Les Carnets d’ailleurs de Marco & Paula #124: Tous aux abris!
Qui aurait jamais pu penser que Paula trouverait à l’abri-anti-atomique de ses amis suisses un air un peu désuet mais rassurant…
Ces abris anti-atomiques – dit abri PC en référence à la Protection civile – sont de tailles variables, construits spécialement par les communes ou nichés dans des maisons privées. Ils forment un maillage permettant à tout résidant de ne pas devoir marcher plus de 30 minutes depuis son domicile pour se mettre à couvert, ou 60 minutes s’il réside en montagne. Je ne suis pas assez fervente de mathématiques pour imaginer la formule dont découle cette injonction. Si cette formule existe… et si elle tient compte de la résistance de l’air augmentée chez les buveurs de bières?
Depuis 2012, construire un abri chez soi n’est plus obligatoire si sa commune en est déjà bien pourvue; il suffit d’acquitter un droit de « couchage » pour se voir attribuer une place. Les heureux propriétaires d’un abri peuvent choisir la couleur des rideaux mais ont obligation de l’entretenir (système de ventilation, étanchéité, etc) et sont susceptibles d’être contrôlés. Apparement, si l’abri peut être utilisé comme cave à vin, il faut toutefois que certains appareillages, comme la filtration de l’air, soient préservés et en état de fonctionnement.
360 000 abris permettent d’accueillir 8,8 millions d’individus, soit une couverture de 113 % (journal « Le Temps » d’avril 2017). Il reste donc de la place pour quelques nomades bien en peine de transporter un abri dans leurs malles.
Il faut bien réaliser qu’un abri anti-atomique n’est pas affaire à prendre à la légère. Même bien huilée, la porte blindée est massive et inquiétante, comme j’ai pu le constater chez mes amis « de Genève » (en fait un village charmant des environs); j’explorais leur nouvelle maison lorsque j’ai découvert une porte bien mystérieuse aux allures de coffre-fort. Comme ils ne sont pas amateurs de lingots, je suis restée perplexe jusqu’à ce que mon amie m’annonce, comme une évidence, que c’était un abri anti-atomique et accessoirement un bon endroit pour stocker des souvenirs à l’abri de la poussière.
Un soir que nous partagions un apéritif entre voisins, une femme m’a raconté sa consternation d’avoir vécu une grève des agents locaux du bureau pakistanais du Comité International de la Croix Rouge pour lequel elle travaille.
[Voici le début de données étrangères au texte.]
(** X20: the calls that act on stored loans never consult the caller:
    [makeRepayment], [modifyLoanTerms], [requestLoanExtension],
    [accumulateInterest] and [automateLoanRepayment] give the same
    reply and the same store, or trap alike, for every principal
    calling at the same time, so any principal can modify or extend
    the loan of another. *)
Theorem loan_calls_ignore_caller ic ic' s :
  time ic = time ic' →
  (∀ loanId repaymentAmount,
     makeRepayment ic loanId repaymentAmount s
     = makeRepayment ic' loanId repaymentAmount s)
  ∧ (∀ loanId newTerms,
       modifyLoanTerms ic loanId newTerms s = modifyLoanTerms ic' loanId newTerms s)
  ∧ (∀ loanId newDuration,
       requestLoanExtension ic loanId newDuration s
       = requestLoanExtension ic' loanId newDuration s)
  ∧ accumulateInterest ic s = accumulateInterest ic' s
  ∧ automateLoanRepayment ic s = automateLoanRepayment ic' s.
Proof.
  destruct ic as [c t u], ic' as [c' t' u']. simpl. intros <-.
  split_and!; try reflexivity.
  - unfold accumulateInterest. apply accumulateLoop_same_time.
  - unfold automateLoanRepayment. apply automateLoop_same_time.
Qed.

Lemma loan_calls_ignore_caller_witness :
  modifyLoanTerms (mkIc mallory 100 "") loanId1 request7 s_active
  = modifyLoanTerms ic_extend loanId1 request7 s_active.
Proof.
  exact (proj1 (proj2 (loan_calls_ignore_caller (mkIc mallory 100 "") ic_extend
                         s_active eq_refl)) loanId1 request7).
Defined.

(** X21: durations only grow through [requestLoanExtension]: once a
    loan filed under its id has been extended to [d], a further
    request for [d] or less is refused with [InvalidPayload] and
    changes nothing, whatever the time and the caller. *)
Theorem requestLoanExtension_again ic ic' loanId d d' s loan loan' s1 :
  loansStorage s !! loanId = Some loan →
  Loan.id loan = loanId →
  requestLoanExtension ic loanId d s = Some (Ok loan', s1) →
  d' ≤ d →
  requestLoanExtension ic' loanId d' s1
  = Some (Err (InvalidPayload "New duration must be longer than the current duration."),
          s1).
Proof.
  intros Hk Hid Hcall Hle. unfold requestLoanExtension in Hcall. rewrite Hk in Hcall.
  destruct (statusIsActive (Loan.status loan)) eqn:Hact; simpl in Hcall; [|done].
  destruct (bool_decide (d ≤ Loan.duration loan)); [done|].
  destruct (put_loan _ _) as [s1'|] eqn:Hput; [|done].
  injection Hcall as <- <-. apply put_loan_Some in Hput as [_ ->].
  unfold requestLoanExtension. simpl. rewrite Hid, lookup_insert_eq. simpl.
  rewrite Hact. simpl. by rewrite bool_decide_eq_true_2.
Qed.

Lemma requestLoanExtension_again_witness :
  requestLoanExtension ic_year loanId1 7200
    (store_after (requestLoanExtension ic_extend loanId1 7200 s_active) s_active)
  = Some (Err (InvalidPayload "New duration must be longer than the current duration."),
          store_after (requestLoanExtension ic_extend loanId1 7200 s_active) s_active).
Proof.
  set (s1 := store_after (requestLoanExtension ic_extend loanId1 7200 s_active)
               s_active).
  refine (requestLoanExtension_again ic_extend ic_year loanId1 7200 7200 s_active
            loan1 _ s1 s_active_loan1 eq_refl _ _).
  - vm_compute. reflexivity.
  - lia.
Defined.
(** * portable_std: the UTF-16 [std::string] of [std/string.h]

    A shallow embedding of the text buffer of [src/std/string.h] (with
    [strlen] from [src/std/cstring.h] and the exception classes of
    [src/std/stdexcept.h]), and the properties of its encoding detector,
    transcoders, growth rule and code-unit operations.

    Conventions of the embedding:
    - [size_type] ([unsigned long], 64 bits) and [ssize_type] are [Z]; the
      wrap-around of [size_type] is written out where the source computes a
      size or converts to one ([to_size_type]); the indices of the loops
      over the input, which stay below its length, are left as they are.
    - a [char] of the input is the value of its byte, [0 .. 255]; whether
      plain [char] is signed is left to the platform by the language, and is
      a parameter of the one place that converts a plain [char]
      ([char_to_data_type]).
    - a [data_type] ([short]) is the bit pattern of its 16 bits,
      [0 .. 65535], which is also what [static_cast<udata_type>] reads.
    - an array obtained from [new T[n]] is a list of [n] cells; a cell that
      was never written holds [None].
    - member functions run in the monad [M]: they read and write the object
      ([ptr], [len], [_str_capacity]) and end normally, by an exception
      (the object stays as it was when the exception left the function), or
      in behaviour the language does not define (an access outside an
      array, a null pointer dereferenced, an indeterminate value used).
      Allocation itself is taken to succeed. *)

From Stdlib Require Import ZArith String.
From stdpp Require Import base tactics list numbers.

Local Open Scope Z_scope.

(** ** stdexcept.h *)

Inductive exception : Type :=
  | runtime_error (what : String.string)
  | out_of_range.

(** The error kinds of the specification, and the exception each one names:
    the decoders only throw [runtime_error], told apart by their message. *)
Inductive error_kind : Type :=
  | MalformedSequence
  | InvalidSurrogate
  | InvalidCodepoint
  | OutOfRange
  | OtherError.
(* ===== verification/Prelude.v ===== *)
(** * vaults-syncer: a verification library

    [vaults-syncer] is a daemon that copies secrets between vaults.  Its Go
    packages read a configuration, build a backend per vault, run syncs, and
    keep what they did in a database; its documentation site ships the text
    segmenters of its search, one of them a bundle of JavaScript modules
    ([src/site/assets/javascripts/lunr/wordcut.js]).  This library models both:
    the part of the Go program that decides what is written where, and the
    modules of the bundle that compute rather than talk to the browser.

    ** The files

    Shared:
    - [Prelude]: notations, tactics, hint databases, generic lemmas.
    - [JsString]: JavaScript strings as lists of 16-bit code units.
    - [GoLang]: Go strings as bytes, errors, 64-bit wrap-around, base64.
    - [JsValue]: JavaScript values, numbers at binary64, objects in a heap;
      [Numbers]: the integers that binary64 holds exactly, and rounding.
    - [JsMonad]: code that reads and writes the heap, calls functions it is
      given and throws; [engine] is what the language has beside the heap.
    - [Effects]: effectful Go code as trees of calls, their interpretation,
      and a rely-guarantee judgement for code other goroutines interleave with.
    - [Pool]: goroutines behind a counting semaphore, under any schedule.

    The daemon:
    - [Config]: [config/types.go], [config/defaults.go], [config/validate.go].
    - [Store]: [storage/store.go], [storage/db.go],
      [storage/settings_store.go]; a SQL statement of the source is one atomic
      call on the tables it describes.
    - [Policy]: the pure helpers of [sync/engine.go] (filters, transforms,
      retries); [Sha256]: [hashString].
    - [Engine]: the rest of [sync/engine.go].  [VaultOps] and [VaultLaws] are
      the interface [vault.Backend] and what the engine relies on of it;
      [EngineFacts] proves the theorems against that interface, and the memory
      backend of [Engine] is an instance of it.

    - [Users]: [storage/user_store.go] over the tables of [migrateUsers].
    - [Auth]: [auth/service.go], [auth/middleware.go] and the handlers of
      log-in, users and first-run setup in [api/]; [Routes]: the muxes of
      [main.go], which mount them; [AuthFacts]: their theorems.
    - [Security]: [security/], the encryptor as an interface and AES-GCM as
      its instance, and the master key of [main.go]; [ConfigStore]:
      [storage/config_store.go] and [api/handler_config.go], over that
      interface and one of JSON; [ConfigFacts]: their theorems.
    - [VaultParser], [VaultClient]: [vault/parser.go] and [vault/client.go], a
      client as a program over HTTP calls, against any server; a server of
      documents shows what it comes to.
    - [Runner]: [sync/runner.go] over an interface of the cron library, and the
      start and reloads of [main.go]; its jobs are executions of [Engine], and
      [ConfigFacts] joins it to the configuration that is stored.

    The bundle and its neighbour:
    - [Wordcut]: the Thai word segmenter (acceptors, dictionary, rules, path
      selection); [TinySeg]: [tinyseg.js], the Japanese one.
    - [PathPosix], [BraceExpansion], [Minimatch]: paths, brace expansion and
      glob matching; [Minimatch] calls [BraceExpansion].
    - [Glob]: the synchronous file walker, its settings and its caches, over
      an abstract file system; [GlobFacts]: its theorems.
    - [Inflight]: the table of requests under way; [AsyncGlob]: the asynchronous
      walker, which shares the files and settings of [Glob].  A run is a
      sequence of steps: a task (a call the code makes next) or an answer of
      the file system, in any order.  [AsyncGlobInv]: what all states reached
      have in common; [AsyncGlobFacts]: each task keeps it and makes progress;
      [AsyncGlobRuns]: the theorems.
    - [DeepEqual]: [_.isEqual] and the [assert] module.
    - [Underscore], [UnderscoreArrays], [UnderscoreUtils]: the collections,
      arrays, objects and utilities of underscore, a definition per function;
      [UnderscoreFacts]: they are functions on lists, sorting and searching;
      [UnderscoreSets]: sets and shuffling; [UnderscoreObjects]: copying;
      [HeapTypes]: types of the heap.
    - [UnderscoreFunctions]: partial application, composition, [_.memoize],
      [wrappy] and small parts of [util] over the heap; [Wrappers]: [_.before],
      [_.after], [_.once] and the [once] module, as closures.
    - [Literals]: string literals, read and written; [Templates]: [_.escape],
      [_.unescape], [_.template].
    - [Inspect]: [util.inspect], [util.format] and what goes with them;
      [InspectReads]: a reader of JavaScript data, and that it reads them.
    - [Timing]: [_.throttle] and [_.debounce], with a clock and a timer.
    - [NextTick]: the queue of the process shim, as a step relation.
    - [Events]: [EventEmitter], with listeners that call the emitter again.

    ** How state and operations correspond to the code

    A Go function that reaches a vault, the database, the clock or sleeps is a
    [prog], with one [Call] per call of the source in its order; the handlers
    [store_handle] and [engine_handle] thread the tables and the vaults.  A run
    ([ExecuteSync]) is its start, any interleaving of its goroutines call by
    call, and its end.  JavaScript objects with an identity that matters (the
    listener arrays of [Events], the [merge] marks of a path in [Wordcut]) are
    explicit state; the others are records.  The order of rows
    that an ORDER BY leaves open, and [Array.prototype.sort], are classes with
    laws; the instances serve the examples.  A Go error is its message, a
    JavaScript exception is [None] or a constructor of the outcome.

    ** What the theorems show

    - The engine: what a unidirectional and a bidirectional run leave in the
      vaults and in the run table, whatever the schedule and the failures; that
      every run ends with at most the configured number of goroutines at work;
      that a valid configuration cannot make it index an empty target list;
      what is recorded for a secret; which side wins a conflict (it alternates,
      so that a change of the source alone can be undone).
    - The store: upserts under any interleaving of their statements (one row
      per sync object, with an object submitted for it), the effect of one
      upsert on every branch, settings read back, the latest runs first, and
      what a driver with other placeholders makes of it.
    - The runner: whatever sequence of reloads, the runner in use holds exactly
      the jobs of the last configuration that could be put in use, and all
      others are stopped; what a request can see in the middle of a reload.
    - The configuration: the endpoints over the two tables, with encryption and
      JSON between, are a registry of configurations; decryption undoes
      encryption, and a master key reads back.
    - The client of a vault: escaping keeps names apart, what is set is read
      back (if it is under a member that the parser looks for), a token in use has not expired.
    - The policies: which names a filter keeps, when transforms undo each
      other, how often and after which pauses a call is retried.
    - The segmenters: no text is lost or makes them fail; the dictionary
      acceptor is prefix search by binary search.
    - Users: the tables keep unique names and live sessions and hashes of long
      passwords under any interleaving; who passes the middleware, on every
      route; how long a session lasts; that deletion leaves an administrator
      and setup runs once, when nobody interferes (and what happens when
      somebody does).
    - Paths, braces, globs: normalisation is a fixed point, [relative] inverts
      [resolve], balanced pairs are balanced, sequences and option sets expand
      as they should (and a zero increment never ends), [matchOne] decides the
      meaning of a pattern, [parse] ends; the walker finds the files that the
      pattern matches, its caches change no answer (with the root at its
      default), and it ends on every tree;
      the asynchronous walker, in its plain use, ends too and finds the same
      files, in whatever order the file system answers.
    - Deep equality: [isEqual] ends on cyclic structures and is equality of
      the unfolded values, [assert.deepEqual] is structural equality and ends
      on values without cycles.
    - Underscore: [map], [filter], [reduce] and the others are the functions on
      lists of that name; the set operations are those of sets; [sortBy] is a
      stable sort by the criteria, whatever sort the language has, [sortedIndex]
      a binary search; [shuffle] is fair (each order comes from one sequence of draws); [extend] and the
      others override, [clone] copies; whatever the callbacks do, no reference
      dangles and no object changes its class; a memoized function is the
      function, [before] bounds its runs, both [once] are the same; [unescape]
      undoes [escape], and the literals of a template read back.
    - [util.inspect] ends on every heap, and what it prints of plain data reads
      back as the data.
    - Timers: a throttled function runs at most once per period and a
      debounced one only after a silence; neither loses the last call.
    - The queue and the emitter: items run once each in the order submitted
      although items throw; a [once] listener runs at most once although
      listeners emit and remove re-entrantly.

    ** Bounds and fuel

    Fuel stands for a bound the code has of itself: the length of an interval
    in [dictSeek], the attempts of [withRetry], the length of the input in the
    scanners; each file says why it is enough, and totality is part of the
    theorems.  Where the code may not end, more fuel is a theorem's variable:
    [expand] has no result for any fuel on a zero increment, and [emit]
    carries the depth of nested emissions, as [throttled] and [debounced] do
    of nested calls; [isEqual] goes no deeper than the heap has objects and
    two more, [util.inspect] than it has objects and one more; the wrappers of
    [Wrappers] nest as often as they may run.  Go integers that can overflow wrap
    ([wrap64]), but for the attempts of [withRetry]: with [MaxRetries] at the
    greatest int its loop has no end, which the model leaves out; [float64] is binary64.

    ** What is not modelled

    HTTP and process I/O (the transport, tool backends, the listening server),
    third-party libraries (SQL drivers, YAML, AES, scrypt, cron), log lines,
    and the regular-expression engine, which [Minimatch] takes as a parameter.
    Of the Go program also the configuration files (which the daemon does not
    read) and the runtime endpoints: they are around those libraries.  Of
    the bundle: the wrapper object of underscore ([chain], [mixin]), [bindAll],
    [delay] and [inherits] (they make function objects, or properties that are
    not enumerable, which the heap does not hold), [util.debuglog], accessors,
    symbols, proxies and arrays with holes, and lengths that are not whole
    numbers. *)

From Stdlib Require Export ZArith Lia.
From stdpp Require Export sorting option numbers strings gmap.
From stdpp Require Export base list.

Declare Scope syncer_scope.
Delimit Scope syncer_scope with syncer.
Create HintDb syncer.
Create Rewrite HintDb syncer_simpl.

(** ** Automation *)

(** Split every boolean and propositional conjunction of the context and turn
    boolean tests into their propositional readings. *)
Ltac bool_clean :=
  repeat match goal with
  | H : andb _ _ = true |- _ => apply andb_true_iff in H as [? ?]
  | H : orb _ _ = false |- _ => apply orb_false_iff in H as [? ?]
  | H : negb _ = true |- _ => apply negb_true_iff in H
  | H : negb _ = false |- _ => apply negb_false_iff in H
  | H : bool_decide _ = true |- _ => apply bool_decide_eq_true in H
  | H : bool_decide _ = false |- _ => apply bool_decide_eq_false in H
  | H : Nat.eqb _ _ = true |- _ => apply Nat.eqb_eq in H
  | H : Nat.eqb _ _ = false |- _ => apply Nat.eqb_neq in H
  | H : Nat.leb _ _ = true |- _ => apply Nat.leb_le in H
  | H : Nat.leb _ _ = false |- _ => apply Nat.leb_gt in H
  | H : Nat.ltb _ _ = true |- _ => apply Nat.ltb_lt in H
  | H : Nat.ltb _ _ = false |- _ => apply Nat.ltb_ge in H
  | H : Z.eqb _ _ = true |- _ => apply Z.eqb_eq in H
  | H : Z.eqb _ _ = false |- _ => apply Z.eqb_neq in H
  | H : Z.leb _ _ = true |- _ => apply Z.leb_le in H
  | H : Z.leb _ _ = false |- _ => apply Z.leb_gt in H
  | H : Z.ltb _ _ = true |- _ => apply Z.ltb_lt in H
  | H : Z.ltb _ _ = false |- _ => apply Z.ltb_ge in H
  | H : N.eqb _ _ = true |- _ => apply N.eqb_eq in H
  | H : N.eqb _ _ = false |- _ => apply N.eqb_neq in H
  | H : N.leb _ _ = true |- _ => apply N.leb_le in H
  | H : N.leb _ _ = false |- _ => apply N.leb_gt in H
  | H : N.ltb _ _ = true |- _ => apply N.ltb_lt in H
  | H : N.ltb _ _ = false |- _ => apply N.ltb_ge in H
  end.

(** Case on every [if] and [match] the goal is stuck on, tidying up. *)
Ltac go_cases :=
  repeat (case_match; simplify_eq/=; try done).

(** ** Lists *)

Section lists.
Context {A : Type}.
Implicit Types (l k : list A) (P : A → Prop).

(** The last index a predicate holds at or below [n]. *)
Lemma lookup_snoc_eq l x : (l ++ [x]) !! length l = Some x.
Proof. by rewrite lookup_app_r, Nat.sub_diag by lia. Qed.

Lemma lookup_snoc_lt l x i : i < length l → (l ++ [x]) !! i = l !! i.
Proof. intros. by rewrite lookup_app_l. Qed.

Lemma lookup_snoc_inv l x i y :
  (l ++ [x]) !! i = Some y →
  (i < length l ∧ l !! i = Some y) ∨ (i = length l ∧ x = y).
Proof.
  intros H. destruct (decide (i < length l)) as [Hi|Hi].
  - left. by rewrite lookup_snoc_lt in H.
  - right. pose proof (lookup_lt_Some _ _ _ H) as Hlt.
    rewrite length_app in Hlt; simpl in Hlt.
    assert (i = length l) as -> by lia.
    rewrite lookup_snoc_eq in H. by simplify_eq.
Qed.

(** In a strongly sorted list, earlier elements are related to later ones. *)
Lemma StronglySorted_lookup (R : relation A) l i j x y :
  StronglySorted R l → l !! i = Some x → l !! j = Some y → i < j → R x y.
Proof.
  intros Hs. revert i j. induction Hs as [|z l Hs IH Hall]; intros i j Hi Hj Hij;
    [done|].
  destruct j as [|j]; [lia|]. destruct i as [|i]; simplify_eq/=.
  - rewrite Forall_forall in Hall. apply Hall. by eapply list_elem_of_lookup_2.
  - by apply (IH i j); [..|lia].
Qed.
End lists.
(* ===== verification/Wordcut.v ===== *)
(** * The Thai word segmenter of the documentation site

    [lunr/wordcut.js], its own modules: [acceptors], [dict], [latin_rules],
    [path_info_builder], [path_selector], [thai_rules], [wordcut] and
    [wordcut_core].  The dictionary is an argument: any list of words, as
    [WordcutDict.dict] is any array.  A step that the code would abort with a
    TypeError is [None]; the theorems show that it does not happen. *)

From S2P Require Import Prelude JsString.

(** ** Acceptors

    An acceptor object: its kind carries the fields only that kind has
    ([patterns] of the part rule, [l] and [r] of the dictionary). *)

Inductive kind :=
| WORD_RULE
| SPACE_RULE
| SINSYM
| NUMBER_RULE
| THAI_RULE
| PART (patterns : list jstr)
| DICT (l r : Z).

Record acceptor := Acceptor {
  a_kind : kind;
  strOffset : nat;
  isFinal : bool;
  isError : bool;
}.

(** [acceptor.tag] and [acceptor.type], the same string in every rule. *)
Definition tag_of (k : kind) : string :=
  match k with
  | WORD_RULE => "WORD_RULE"
  | SPACE_RULE => "SPACE_RULE"
  | SINSYM => "SINSYM"
  | NUMBER_RULE => "NUMBER_RULE"
  | THAI_RULE => "THAI_RULE"
  | PART _ => "PART"
  | DICT _ _ => "DICT"
  end.

(** [acceptor.w], [acceptor.unk ? acceptor.unk : 0] and
    [acceptor.mw === undefined ? 0 : acceptor.mw]. *)
Definition acceptor_w (k : kind) : nat := 1.
Definition acceptor_unk (k : kind) : nat :=
  match k with PART _ => 1 | _ => 0 end.
Definition acceptor_mw (k : kind) : nat := 0.
(** C22: a relative path leads from the one place to the other: resolving
    [relative(from, to)] against [from] gives what [to] resolves to. *)
Theorem relative_resolve (from to : jstr) :
  resolve [from; relative from to] = resolve [to].
Proof.
  rewrite !resolve_eq. do 2 f_equal. rewrite relative_eq.
  set (F := resolved_segs [from]). set (T := resolved_segs [to]).
  assert (Forall seg_ok (replicate (length F - same_parts F T) (u "..")
    ++ drop (same_parts F T) T)) as Hok.
  { apply Forall_app. split; [apply Forall_replicate, dotdot_ok|].
    apply Forall_drop, resolved_segs_ok. }
  rewrite resolved_segs_two, segs_join by (done || by apply isAbsolute_join).
  destruct (walk (segs_of (relevant (reverse [from] ++ [cwd])))) as [d l] eqn:E.
  assert (l = reverse F) as ->.
  { unfold F, resolved_segs. by rewrite E, reverse_involutive. }
  apply walk_relative, resolved_segs_ok.
Qed.

(** [resolve] always gives an absolute path whose segments are the walk
    over the arguments from the last absolute one on, with no "." or "..". *)
Theorem resolve_absolute (args : list jstr) :
  resolve args = sep ++ join sep (resolved_segs args) ∧
  isAbsolute (resolve args) = true ∧
  segs (resolve args) = resolved_segs args ∧
  Forall plain (resolved_segs args).
Proof.
  rewrite resolve_eq. destruct (resolved_segs_ok args) as [Hok Hp].
  split_and!; [done|done| |done]. by rewrite segs_sep_l, segs_join.
Qed.

(** [splitPathRe] matches every path; root, directory, base and the
    trailing slashes spell the path, the base has no slash and ends with the
    extension, which is empty or a dot without another. *)
Theorem splitPath_recompose (filename : jstr) :
  ∃ r n, splitPath filename = Some r ∧
    filename = root r ++ dir r ++ base r ++ replicate n slash ∧
    slash ∉ base r ∧ ext_ok (ext r) ∧ ext r `suffix_of` base r.
Proof.
  unfold splitPath. set (rt := if isAbsolute filename then sep else []).
  destruct (match_dir_total (length (drop (length rt) filename)) []
    (drop (length rt) filename) ltac:(done)) as (d&b&e&n&->&Heq&?&?&?).
  eexists {| root := rt; dir := d; base := b; ext := e |}, n. simpl.
  split_and!; try done. simpl in Heq. rewrite <-Heq.
  unfold rt, isAbsolute. case_bool_decide as Habs; [|done].
  destruct filename as [|c s]; simplify_eq/=. done.
Qed.
(* ===== verification/Templates.v ===== *)
(** * HTML entities and templates of the bundled underscore ([wordcut.js])

    [_.escape] and [_.unescape] replace the keys of a map, the first that
    matches at each place.  [_.template] cuts a text at its tags and writes a
    program; the default delimiters are modelled, other ones are regular
    expressions of the caller.  The program is text here: what it does is not
    modelled, but its literals are read back. *)

From S2P Require Import Prelude JsString Literals.

#[local] Open Scope N_scope.

(** ** Entities *)

Definition escapeMap : list (jstr * jstr) :=
  [(u "&", u "&amp;"); (u "<", u "&lt;"); (u ">", u "&gt;"); ([double_quote], u "&quot;");
   (u "'", u "&#x27;"); (u "`", u "&#x60;")].
(** [_.invert]. *)
Definition unescapeMap : list (jstr * jstr) := map (λ p, (p.2, p.1)) escapeMap.

(** The alternative of the regular expression that matches at the start. *)
Definition first_key (m : list (jstr * jstr)) (s : jstr) : option (jstr * jstr) :=
  find (λ p, starts_with p.1 s) m.

(** [string.replace(replaceRegexp, escaper)]; [skip] units belong to a match. *)
Fixpoint replace_keys (m : list (jstr * jstr)) (skip : nat) (s : jstr) : jstr :=
  match s with
  | [] => []
  | c :: s' =>
      match skip with
      | S skip => replace_keys m skip s'
      | O => match first_key m s with
             | Some (k, v) => v ++ replace_keys m (length k - 1) s'
             | None => c :: replace_keys m 0 s'
             end
      end
  end.
Definition _escape (s : jstr) : jstr := replace_keys escapeMap 0 s.
Definition _unescape (s : jstr) : jstr := replace_keys unescapeMap 0 s.

(** The entity of a unit. *)
Definition entity (c : N) : jstr :=
  match first_key escapeMap [c] with Some (_, v) => v | None => [c] end.

Definition escaped_units : list N := [38; 60; 62; 34; 39; 96].

Ltac escaped_cases H :=
  unfold escaped_units in H;
  repeat (apply elem_of_cons in H as [->|H]; [try done|]); try by apply not_elem_of_nil in H.

Lemma first_key_None m c s :
  Forall (λ p, match p.1 with d :: _ => d ≠ c | [] => False end) m → first_key m (c :: s) = None.
Proof.
  unfold first_key. induction 1 as [|[k v] m Hk _ IH]; [done|]. cbn [find fst] in *.
  destruct k as [|d k]; [done|]. cbn [starts_with]. by rewrite (proj2 (N.eqb_neq d c)).
Qed.

Lemma escape_key_None c s : c ∉ escaped_units → first_key escapeMap (c :: s) = None.
Proof.
  intros H. apply first_key_None. unfold escaped_units in H. rewrite !not_elem_of_cons in H.
  unfold escapeMap. repeat (apply Forall_cons; split; [cbn; naive_solver|]). apply Forall_nil_2.
Qed.

Lemma unescape_key_None c s : c ≠ 38 → first_key unescapeMap (c :: s) = None.
Proof.
  intros H. apply first_key_None.
  unfold unescapeMap, escapeMap. cbn [map fst snd].
  repeat (apply Forall_cons; split; [intros Hd; apply H; symmetry; exact Hd|]). apply Forall_nil_2.
Qed.

Lemma entity_plain c : c ∉ escaped_units → entity c = [c].
Proof. intros H. unfold entity. by rewrite escape_key_None. Qed.

Lemma escape_units s : _escape s = concat (map entity s).
Proof.
  induction s as [|c s IH]; [done|]. cbn [map concat]. rewrite <-IH. unfold _escape.
  destruct (decide (c ∈ escaped_units)) as [H|H]; [escaped_cases H|].
  rewrite entity_plain by done. cbn [replace_keys]. by rewrite escape_key_None.
Qed.

Lemma unescape_entity c s : _unescape (entity c ++ s) = c :: _unescape s.
Proof.
  destruct (decide (c ∈ escaped_units)) as [H|H]; [escaped_cases H|].
  rewrite entity_plain by done. unfold _unescape. cbn [app replace_keys].
  rewrite unescape_key_None; [done|]. unfold escaped_units in H. set_solver.
Qed.

Lemma entity_safe c : Forall (λ d, d ∉ [60; 62; 34; 39; 96]) (entity c).
Proof.
  destruct (decide (c ∈ escaped_units)) as [H|H].
  - escaped_cases H; apply (bool_decide_unpack _); vm_compute; exact I.
  - rewrite entity_plain by done. constructor; [|constructor]. unfold escaped_units in H. set_solver.
Qed.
Elle ne pouvait admettre qu’une équipe d’un pays forcément fragile, bénéficiant des conditions de travail offertes par le CICR, se mette en grève. Pour que je saisisse sa stupéfaction, il m’a fallu apprendre que le droit de grève n’est guère utilisé en Suisse: Comme me l’a expliqué patiemment une ancienne institutrice, faire grève cela voulait dire quitter l’école à 15h au lieu de 16 heures pour aller manifester, et en veillant à ce que suffisamment d’enseignants restent en poste pour ne pas perturber enfants, parents et administration.
Je serais désolée de donner une image rigide de la Suisse. D’abord, ce petit coin de campagne où je jette l’ancre tous les ans depuis une douzaine d’années maintenant m’est fort précieux. Ensuite parce que les Suisses savent rire, comme je l’ai constaté quand à l’issue de cet apéritif prolongé d’aucuns sont allés jouer avec des feux de chantier en perturbant la circulation – somme toute assez clairsemée à cette heure tardive, il ne faut rien exagérer – entre la Suisse et la France.
Et puis, les Suisses me font parfois bien rire, comme lors de cette discussion sur les forces de sécurité suisses, quand j’ai appris que les avions de la défense aérienne ne peuvent décoller qu’aux heures de bureau (entre 8h et 12h et de 13h30 à 17h). En 2014, ce sont donc des avions italiens et français qui ont ainsi dû escorter un avion détourné qui voulait se poser à Genève bien trop tôt en matinée…
Les Corses, eux, m’ont fait moins rire avec leur tentative « d’attentat » contre ma famille en villégiature chez eux comme des milliers de touristes cet été. Des individus ont soigneusement posé trois pierres en équilibre sur le toit de notre voiture, espérant que leur chute lors du démarrage occasionnerait le bris de la lunette arrière. « Attentat » est un bien grand mot pour qualifier ce message de revendication autonomiste « A Francia fora, Les Français, dehors! »… Je sais! Mais cet acte est dérisoire. À quoi sert-il?